Exercise materials START

(* ===== verification/Prelude.v ===== *)
(** * A verification library for the sportsbook

    The repository is a sportsbook of Go services that talk over Kafka, Redis,
    PostgreSQL and gRPC. Money and bets take this way: Market Data Ingestion
    turns provider feeds into canonical events; the catalogue stores them and
    caches market statuses; Odds Management prices selections and publishes
    the prices, which the cache updater copies into Redis; Bet Acceptance checks
    a bet against these caches, reserves the stake in the wallet and queues
    the bet in its outbox; the relay publishes it; Bet History records it;
    Settlement pays it.

    ** Files and the code they model (paths under [src/])

    - [Prelude], [Float64], [GoStrings], [GoTime], [Json]: Go's errors and
      effects, [float64], [strconv], [strings], [time] and [encoding/json].
      [Go D E A] is a state-passing function over a [world]: the data of the
      component, the wall clock in microseconds, a counter of generated
      identifiers, and a schedule of faults that decides which outside calls
      fail. [wp] is its weakest precondition, [go_run] the symbolic execution.
    - [Messaging], [WalletApi]: the outside services as type classes with laws
      (Kafka producer, Redis, the gRPC connection, the wallet's server and its
      view), each with a reference instance.
    - [MarketEvent]: [internal/marketdata/ingestion.go], [composite_normaliser.go].
    - [EventMatcher], [PriceFeed]: [internal/marketdata/event_matcher.go],
      [token_registry.go], [polymarket_price_feed.go],
      [polymarket_ws_price_normaliser.go].
    - [GoText], [GoFormat], [JsonCodec]: the text and JSON that the feeds use:
      [Split], [Fields], [TrimSpace], [%.1f] and [%g] of a float, and decoders
      with their encoders.
    - [GammaApi], [PolymarketNormaliser], [PolymarketFeed]:
      [internal/polymarket/client.go]; [internal/marketdata]'s
      [polymarket_normaliser.go] and [politics_normaliser.go];
      [polymarket_feed.go], which fills the event matcher and the token registry.
    - [Scores], [ScoreFeeds]: the normalisers and the feeds of the NBA, the NHL,
      college basketball and Polymarket's sports socket; [ScoreJourney] follows a
      score from the scoreboard to the hub of the clients.
    - [Identity], [HttpApi]: [internal/identity/service.go]; requests, answers,
      the JWT middleware and the handlers of [cmd/identity/main.go].
    - [BetHttp], [CashierHttp], [HistoryHttp], [CatalogHttp]: the endpoints of
      [cmd/betacceptance/main.go], [cmd/cashier/main.go],
      [cmd/bethistory/main.go] and [internal/catalog/http.go].
    - [MarketData], [ScoreSocket]: [cmd/marketdata/main.go] with [Run] of
      [ingestion.go], all feeds over one topic; the connection of the sports
      socket ([polymarket_score_feed.go]).
    - [Loops], [ConsumerGroup]: the loops that run until they are cancelled as
      interaction trees ([Run] of the consumers, the tickers); what the broker
      does to a group between the log and a handler. [Services], [Warmer], [FeedLoops]:
      these loops with the work of each consumer, of the relay, of the status
      warmer and of the polling feeds.
    - [EntryPoints]: [cmd/*/main.go], what the body of each [run] opens, runs and
      closes, and what its goroutines open beside it, with the constructors that can
      fail.
    - [System]: one state and one step relation for the services together;
      [Journey] follows a price and a bet through them, [Money] what they do to
      money, [JourneyExamples] is a concrete day.
    - [Interleaving]: methods as sequences of outside calls, thread pools and a
      rely-guarantee logic for them. [BetInterleaving] (examples in
      [BetInterleavingExamples]) and [StatusInterleaving] are the bet placement, the
      relay, the transitions and the warmer at that granularity; [WalletIsolation] is
      the wallet's transactions statement by statement, with its advisory and row
      locks.
    - [CatalogSocket]: a client's WebSocket, from its upgrade over the query, the MGET and the
      page to its removal, next to the hub of [Broadcaster].
    - [Catalog], [CatalogService], [Broadcaster]: [internal/catalog/consumer.go];
      [service.go] and [status_cache.go]; [odds_consumer.go] and [broadcaster.go].
    - [OddsManagement], [OddsCache]: [internal/oddsmanagement/service.go],
      [internal/odds/cache_updater.go].
    - [Wallet]: [internal/wallet/service.go] with the tables of
      [migrations/db_wallet].
    - [LagChecker], [Outbox], [BetFlow]: [internal/betacceptance]'s
      [lag_checker.go], [outbox.go], [bet_flow.go]; [BetFlowExamples] runs them
      against the wallet of [Wallet].
    - [Settlement], [BetHistory]: [internal/settlement/consumer.go],
      [internal/bethistory/consumer.go].

    A record models a Go struct or a table's row, a definition the function of
    the same name; a fragment of a longer function (a statement, a message, a
    decoder) has its own definition, named after what it does.

    ** What the theorems show

    - Money: the wallet refines an abstract ledger ([wallet_refines_ledger]),
      balances are the cashier's net and, without repeated credits, the ledger's
      sums; each method on every branch. Bets: what an accepted and a refused
      [PlaceBet] leave behind, and that no published bet lacks its reservation
      ([interleaved_bets_are_backed]). Settlement: which bets are worked on, and for
      each what is recorded, paid and announced ([handleResult_spec]), and the three
      ways it goes wrong (winnings above the bets in flight, redelivery, the
      truncated cent).
    - Messages: the canonical event (but for invalid UTF-8 and a negative zero) and
      the relayed bet survive their way through JSON and Kafka; the relay loses nothing and repeats only what was not
      marked; the odds cache and the status cache are as fresh as claimed; the
      consumers that never handle anything.
    - Prices: the margin of the vig model over exact numbers, and what a feed
      event stores and publishes. [float64] is a class with two instances, the
      binary64 of the kernel's [spec_float] for execution and the real numbers
      for the exact statements.
    - Concurrency: the WebSocket hub and the live price feed as step relations,
      with invariants over all interleavings.
    - Feeds: the catalogue stores the upserts of a game that the feed emits, under
      the id and the name by which the score feeds then find it
      ([polymarket_upsert_is_stored], [scores_find_upserted_events]), and cannot
      reopen or move what is there ([handleCatalogUpsert_keeps_lifecycle]); the scores
      of a started game reach the catalogue and its hub as the provider reports
      them ([scores_reach_the_clients]); which
      markets are main, and what prices and texts they carry.
    - Front ends: a bet, a deposit and a page of bets are those of the user of a
      valid token whatever the request's headers say; who can log in, until when
      a token validates, and that no operation revokes it; the catalogue's page is
      that of a reference grouping, lists what it should in the right order, and
      never meets a nil pointer.
    - The services together: as they are wired no bet is ever accepted
      ([no_bet_is_ever_accepted]), because Odds Management and Bet History
      dispatch on names of topics that they do not subscribe to
      ([deployed_consumers_idle]); with their handlers called directly, an
      accepted bet carries the price that was computed for it
      ([accepted_at_offered_price]) and reaches the page of its user
      ([accepted_bet_reaches_the_page]). Taking, settling and recording bets never
      changes what a user owns: only the cashier does ([no_bet_changes_a_total]). The feeds share one topic in order
      whatever the interleaving, and nothing they send is a market result, so
      settlement is never asked ([settlement_is_never_asked]).
    - Whole runs: the relay drains the outbox ([relay_drains]); the warmer keeps every
      status readable ([statuses_stay_readable]); a consumer group
      delivers at least once what is below a committed offset, but never again a
      failed message that a later one overtook ([consumer_group_delivery]);
      loops end when they are cancelled and not before; the body of a [run] closes
      what it opened, and which resources its goroutines may still hold is known
      ([runs_close_what_they_open]).
    - Interleaving: between any two outside calls of a method others may run. The
      sequences of calls are the methods ([calls_are_the_methods]); every published
      bet stays backed whatever the interleaving ([interleaved_bets_are_backed]); a
      cached status is behind by its time to live and by the time its writer takes
      between its calls ([status_cache_lags_by_a_call]); the wallet's statements
      under READ COMMITTED give the tables of whole transactions, but for the credit
      that races with a first deposit ([read_committed_serialises]), which never wait for each other in a circle
      ([transactions_never_deadlock]); a WebSocket client gets a page, of the rows of one
      moment and the prices of a later one, and then the messages queued for it in
      order ([socket_gets_snapshot_then_updates]). What
      interleaving breaks is shown on runs: one idempotency key, two bets; the daily
      limit; a row relayed twice; a suspended market open again; updates lost
      between the page and the registration.

    ** Choices and bounds

    - In the files of the components a PostgreSQL transaction is atomic, a statement
      outside one runs alone, and calls of methods interleave as wholes: for the
      wallet [WalletIsolation] proves that this loses nothing but one case (a credit
      that races with the first deposit of its user), for bet placement, the
      relay and the status cache the files on interleaving prove the main
      properties again one outside call at a time. Faults strike between any two
      outside calls, before or after the effect. Rows without an ORDER BY come in
      key order, ties in the order of the keys.
    - Loops over data are structural; loops without an end are interaction trees,
      compared with the iteration of one turn. A consumer's session follows a plan
      (arrivals, order of delivery, lost commits, end, what others do); the theorems
      hold for every plan. Fuel is used where the code iterates until
      a condition: the word search makes at most [len(s) + 2] tests and the
      theorem shows that this is enough; the bisection of [find20CentDelta] has
      the code's own fixed number of turns.
    - int64 arithmetic wraps ([wrap64]); columns of the schema are checked as the
      schema's constraints do, because the statement itself fails on a row that
      violates one. NUMERIC and timestamps are abstracted by the class [Postgres],
      [hashtext] by the class [PgHash]; advisory locks are locks of
      [WalletIsolation] and faults elsewhere. The partitions of the
      bets table are those of the migration, in UTC.
    - [uuid.New] is a parameter from the counter to strings; where freshness
      matters it is assumed injective.
    - bcrypt, the JWT library and the float formats Go leaves to [strconv] are
      classes with the laws their documentation gives. ORDER BY on the texts of the
      catalogue's page is the class [Collation].
    - Strings are bytes. The encoder of the canonical event makes them valid
      UTF-8 ([ToValidUTF8]); in the other documents they are identifiers and texts of
      the databases, which are valid already.
    - Go's map order is a parameter wherever the result could depend on it.

    ** Not modelled

    - Third-party code (sarama, pgx, go-redis, gRPC, gorilla/websocket, jwt, bcrypt)
      beyond the laws stated where it is used; the settings of producers and
      connections (acks, versions, time-outs), which choose among its behaviours.
    - Constructors that only fill a struct, the health checks, the routing of the
      HTTP mux (the routes are the names of the handlers), and the order in which
      the goroutines of a process stop after a signal.
    - Durations of tickers, that of the status warmer apart: a loop does its work at
      each tick, however far apart.
    - Logging, the React front end and the deployment files.

    ** Order of the work

    First the money (wallet, bet acceptance, outbox), then prices and their
    caches, settlement and history, the catalogue and its hub, then the feeds
    and their normalisers, then identity and the HTTP front ends, then the run of
    all feeds with settlement behind it, then the loops, the processes and
    the services together, and last the interleavings within the methods. Left out:
    sessions of several members of one consumer group. *)
From stdpp Require Export base gmap strings list fin_maps pretty.
From Stdlib Require Export ZArith Lia.

Declare Scope go_scope.
Delimit Scope go_scope with go.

Exercise materials END

▶ _What the task requires_
Reproduce exactly the section above that begins at the line containing "turns provider feeds" and ends at the line containing "a bet against", leaving out all other lines.

▶ _Written solution_
    turns provider feeds into canonical events; the catalogue stores them and
    caches market statuses; Odds Management prices selections and publishes
    the prices, which the cache updater copies into Redis; Bet Acceptance checks
    a bet against these caches, reserves the stake in the wallet and queues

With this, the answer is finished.